PROVIDED DATA: Begin

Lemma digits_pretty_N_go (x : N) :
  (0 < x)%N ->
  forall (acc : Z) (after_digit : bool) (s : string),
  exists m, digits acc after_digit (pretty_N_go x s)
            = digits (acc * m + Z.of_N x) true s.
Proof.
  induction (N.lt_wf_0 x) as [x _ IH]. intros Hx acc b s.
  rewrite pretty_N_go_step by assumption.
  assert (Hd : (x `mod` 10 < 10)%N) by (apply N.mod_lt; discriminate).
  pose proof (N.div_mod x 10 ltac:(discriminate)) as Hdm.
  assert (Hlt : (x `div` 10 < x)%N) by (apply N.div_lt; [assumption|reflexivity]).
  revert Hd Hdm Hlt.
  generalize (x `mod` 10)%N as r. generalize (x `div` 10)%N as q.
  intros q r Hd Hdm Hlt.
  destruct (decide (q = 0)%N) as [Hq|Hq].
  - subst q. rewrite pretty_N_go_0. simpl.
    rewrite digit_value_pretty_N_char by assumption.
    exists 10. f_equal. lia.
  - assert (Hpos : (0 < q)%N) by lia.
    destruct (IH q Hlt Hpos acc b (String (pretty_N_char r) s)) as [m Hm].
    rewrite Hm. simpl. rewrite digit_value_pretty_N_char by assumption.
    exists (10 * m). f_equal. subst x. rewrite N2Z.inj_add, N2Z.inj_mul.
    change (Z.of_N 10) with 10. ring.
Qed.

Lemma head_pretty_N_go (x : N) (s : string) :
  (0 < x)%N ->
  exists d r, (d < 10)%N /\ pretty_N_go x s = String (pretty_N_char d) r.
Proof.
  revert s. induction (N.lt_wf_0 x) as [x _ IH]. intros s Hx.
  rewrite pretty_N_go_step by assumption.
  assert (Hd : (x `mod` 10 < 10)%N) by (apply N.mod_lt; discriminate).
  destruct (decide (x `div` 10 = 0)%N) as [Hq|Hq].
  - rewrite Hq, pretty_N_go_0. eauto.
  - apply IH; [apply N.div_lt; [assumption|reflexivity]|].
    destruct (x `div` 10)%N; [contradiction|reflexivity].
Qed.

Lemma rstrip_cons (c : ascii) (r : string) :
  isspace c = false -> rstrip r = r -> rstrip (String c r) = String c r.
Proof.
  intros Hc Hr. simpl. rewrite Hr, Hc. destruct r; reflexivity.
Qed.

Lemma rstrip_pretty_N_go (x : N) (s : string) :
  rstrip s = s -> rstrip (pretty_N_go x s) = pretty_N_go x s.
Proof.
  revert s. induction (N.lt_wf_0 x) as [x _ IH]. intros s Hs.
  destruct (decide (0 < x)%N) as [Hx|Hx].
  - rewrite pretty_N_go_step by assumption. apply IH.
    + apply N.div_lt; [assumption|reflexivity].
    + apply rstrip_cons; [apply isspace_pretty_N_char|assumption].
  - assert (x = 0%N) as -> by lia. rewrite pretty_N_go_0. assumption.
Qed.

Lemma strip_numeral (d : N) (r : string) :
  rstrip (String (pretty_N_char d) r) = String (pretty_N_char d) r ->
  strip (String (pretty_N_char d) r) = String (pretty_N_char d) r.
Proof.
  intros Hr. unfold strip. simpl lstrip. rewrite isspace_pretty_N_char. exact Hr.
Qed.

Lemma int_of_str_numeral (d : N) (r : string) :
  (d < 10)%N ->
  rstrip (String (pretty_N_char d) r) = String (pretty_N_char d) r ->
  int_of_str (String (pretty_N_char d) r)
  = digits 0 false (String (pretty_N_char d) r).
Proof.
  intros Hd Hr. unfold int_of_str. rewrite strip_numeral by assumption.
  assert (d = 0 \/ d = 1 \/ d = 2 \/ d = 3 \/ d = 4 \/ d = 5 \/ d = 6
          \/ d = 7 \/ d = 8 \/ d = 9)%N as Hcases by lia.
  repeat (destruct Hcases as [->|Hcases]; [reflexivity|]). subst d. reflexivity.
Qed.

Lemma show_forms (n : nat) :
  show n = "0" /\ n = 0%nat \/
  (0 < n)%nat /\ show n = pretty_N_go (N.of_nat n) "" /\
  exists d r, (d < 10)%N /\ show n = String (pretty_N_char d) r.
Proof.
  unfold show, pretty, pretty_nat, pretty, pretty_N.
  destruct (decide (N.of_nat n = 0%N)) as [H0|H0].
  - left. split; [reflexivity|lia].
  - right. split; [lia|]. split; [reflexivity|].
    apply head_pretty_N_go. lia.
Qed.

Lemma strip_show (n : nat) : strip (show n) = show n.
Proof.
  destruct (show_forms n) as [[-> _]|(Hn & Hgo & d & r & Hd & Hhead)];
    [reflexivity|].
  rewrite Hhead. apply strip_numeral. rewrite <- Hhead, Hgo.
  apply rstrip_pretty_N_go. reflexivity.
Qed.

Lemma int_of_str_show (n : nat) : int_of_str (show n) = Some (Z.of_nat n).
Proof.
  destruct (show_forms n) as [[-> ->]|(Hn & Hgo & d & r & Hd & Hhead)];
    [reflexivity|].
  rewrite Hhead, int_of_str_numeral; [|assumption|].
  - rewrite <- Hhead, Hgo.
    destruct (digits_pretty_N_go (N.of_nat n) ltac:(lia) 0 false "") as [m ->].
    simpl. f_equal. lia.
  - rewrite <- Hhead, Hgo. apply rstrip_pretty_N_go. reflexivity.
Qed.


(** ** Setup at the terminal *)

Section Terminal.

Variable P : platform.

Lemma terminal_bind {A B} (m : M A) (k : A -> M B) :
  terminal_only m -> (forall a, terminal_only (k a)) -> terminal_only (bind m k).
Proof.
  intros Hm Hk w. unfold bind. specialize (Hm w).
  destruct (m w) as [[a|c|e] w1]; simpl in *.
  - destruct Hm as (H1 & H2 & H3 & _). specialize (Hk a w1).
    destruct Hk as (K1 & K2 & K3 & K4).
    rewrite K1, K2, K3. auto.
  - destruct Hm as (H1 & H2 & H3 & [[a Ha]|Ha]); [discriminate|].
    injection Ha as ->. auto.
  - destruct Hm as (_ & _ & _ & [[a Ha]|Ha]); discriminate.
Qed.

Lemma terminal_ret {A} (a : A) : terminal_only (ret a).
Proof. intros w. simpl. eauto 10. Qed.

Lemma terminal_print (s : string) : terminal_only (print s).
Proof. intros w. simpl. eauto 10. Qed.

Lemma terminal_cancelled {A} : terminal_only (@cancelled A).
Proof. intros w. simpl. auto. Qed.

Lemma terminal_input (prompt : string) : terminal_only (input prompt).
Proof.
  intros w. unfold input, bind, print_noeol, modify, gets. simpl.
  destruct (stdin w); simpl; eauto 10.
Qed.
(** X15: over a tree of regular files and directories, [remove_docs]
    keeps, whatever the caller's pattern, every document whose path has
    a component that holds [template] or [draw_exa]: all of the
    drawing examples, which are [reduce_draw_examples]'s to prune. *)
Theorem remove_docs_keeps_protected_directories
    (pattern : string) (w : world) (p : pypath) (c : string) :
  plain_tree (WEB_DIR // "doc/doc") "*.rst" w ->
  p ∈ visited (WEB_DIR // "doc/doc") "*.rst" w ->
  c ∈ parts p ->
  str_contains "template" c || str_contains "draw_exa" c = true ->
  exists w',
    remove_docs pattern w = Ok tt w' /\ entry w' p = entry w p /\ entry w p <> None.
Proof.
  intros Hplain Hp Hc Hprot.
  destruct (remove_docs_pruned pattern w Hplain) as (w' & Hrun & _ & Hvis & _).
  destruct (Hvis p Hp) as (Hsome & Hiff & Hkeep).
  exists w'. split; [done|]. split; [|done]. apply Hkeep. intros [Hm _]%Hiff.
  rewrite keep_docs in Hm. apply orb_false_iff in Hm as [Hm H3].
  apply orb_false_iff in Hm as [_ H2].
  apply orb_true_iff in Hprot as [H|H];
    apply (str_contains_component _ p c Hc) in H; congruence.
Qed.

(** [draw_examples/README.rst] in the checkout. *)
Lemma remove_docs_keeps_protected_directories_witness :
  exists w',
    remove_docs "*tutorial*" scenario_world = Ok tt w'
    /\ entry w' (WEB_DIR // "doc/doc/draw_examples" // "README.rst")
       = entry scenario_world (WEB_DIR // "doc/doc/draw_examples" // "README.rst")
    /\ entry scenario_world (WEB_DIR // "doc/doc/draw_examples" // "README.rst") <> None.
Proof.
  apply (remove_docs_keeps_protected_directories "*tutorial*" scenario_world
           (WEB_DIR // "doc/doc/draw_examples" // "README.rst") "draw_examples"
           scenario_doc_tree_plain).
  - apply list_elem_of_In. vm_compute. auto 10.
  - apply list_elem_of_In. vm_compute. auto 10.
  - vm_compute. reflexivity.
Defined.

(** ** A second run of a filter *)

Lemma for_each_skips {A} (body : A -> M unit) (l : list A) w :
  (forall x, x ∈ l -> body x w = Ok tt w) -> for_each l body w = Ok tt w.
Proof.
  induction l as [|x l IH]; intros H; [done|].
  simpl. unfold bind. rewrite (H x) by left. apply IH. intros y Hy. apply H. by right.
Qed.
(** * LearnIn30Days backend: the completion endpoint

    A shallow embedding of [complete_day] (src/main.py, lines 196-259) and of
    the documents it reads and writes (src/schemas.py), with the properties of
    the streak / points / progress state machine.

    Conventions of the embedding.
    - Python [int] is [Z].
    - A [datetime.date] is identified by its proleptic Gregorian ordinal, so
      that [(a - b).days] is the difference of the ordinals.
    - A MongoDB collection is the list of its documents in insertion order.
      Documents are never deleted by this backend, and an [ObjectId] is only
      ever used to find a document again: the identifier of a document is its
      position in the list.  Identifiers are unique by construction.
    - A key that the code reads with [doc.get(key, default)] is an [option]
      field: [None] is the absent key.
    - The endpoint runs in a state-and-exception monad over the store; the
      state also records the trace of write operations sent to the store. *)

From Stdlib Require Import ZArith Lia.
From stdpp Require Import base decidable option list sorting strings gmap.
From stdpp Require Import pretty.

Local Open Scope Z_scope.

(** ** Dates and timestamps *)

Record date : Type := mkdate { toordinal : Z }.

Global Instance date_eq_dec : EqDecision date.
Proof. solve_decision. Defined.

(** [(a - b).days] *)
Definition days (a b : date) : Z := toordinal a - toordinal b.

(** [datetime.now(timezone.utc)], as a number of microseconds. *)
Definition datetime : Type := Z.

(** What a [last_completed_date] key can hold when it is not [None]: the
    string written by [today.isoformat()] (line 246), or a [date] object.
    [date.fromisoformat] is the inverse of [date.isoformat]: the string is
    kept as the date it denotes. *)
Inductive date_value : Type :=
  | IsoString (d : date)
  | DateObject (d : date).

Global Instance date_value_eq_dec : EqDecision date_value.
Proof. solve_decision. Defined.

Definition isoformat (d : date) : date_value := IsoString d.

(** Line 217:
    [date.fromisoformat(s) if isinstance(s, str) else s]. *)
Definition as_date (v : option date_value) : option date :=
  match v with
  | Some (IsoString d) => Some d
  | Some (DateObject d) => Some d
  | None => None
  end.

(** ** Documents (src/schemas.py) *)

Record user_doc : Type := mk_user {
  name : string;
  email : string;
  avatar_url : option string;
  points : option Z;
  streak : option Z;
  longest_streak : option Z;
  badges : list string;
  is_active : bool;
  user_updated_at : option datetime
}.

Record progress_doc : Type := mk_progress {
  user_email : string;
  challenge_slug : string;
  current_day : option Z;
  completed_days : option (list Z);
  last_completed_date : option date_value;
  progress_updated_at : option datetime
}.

PROVIDED DATA: End

→ **WHAT YOU WILL DO**
Only lines that hold the string "Global" belong in the answer, so copy every one of them from the records.

→ **SOLUTION BELOW**
Global Instance date_eq_dec : EqDecision date.
Global Instance date_value_eq_dec : EqDecision date_value.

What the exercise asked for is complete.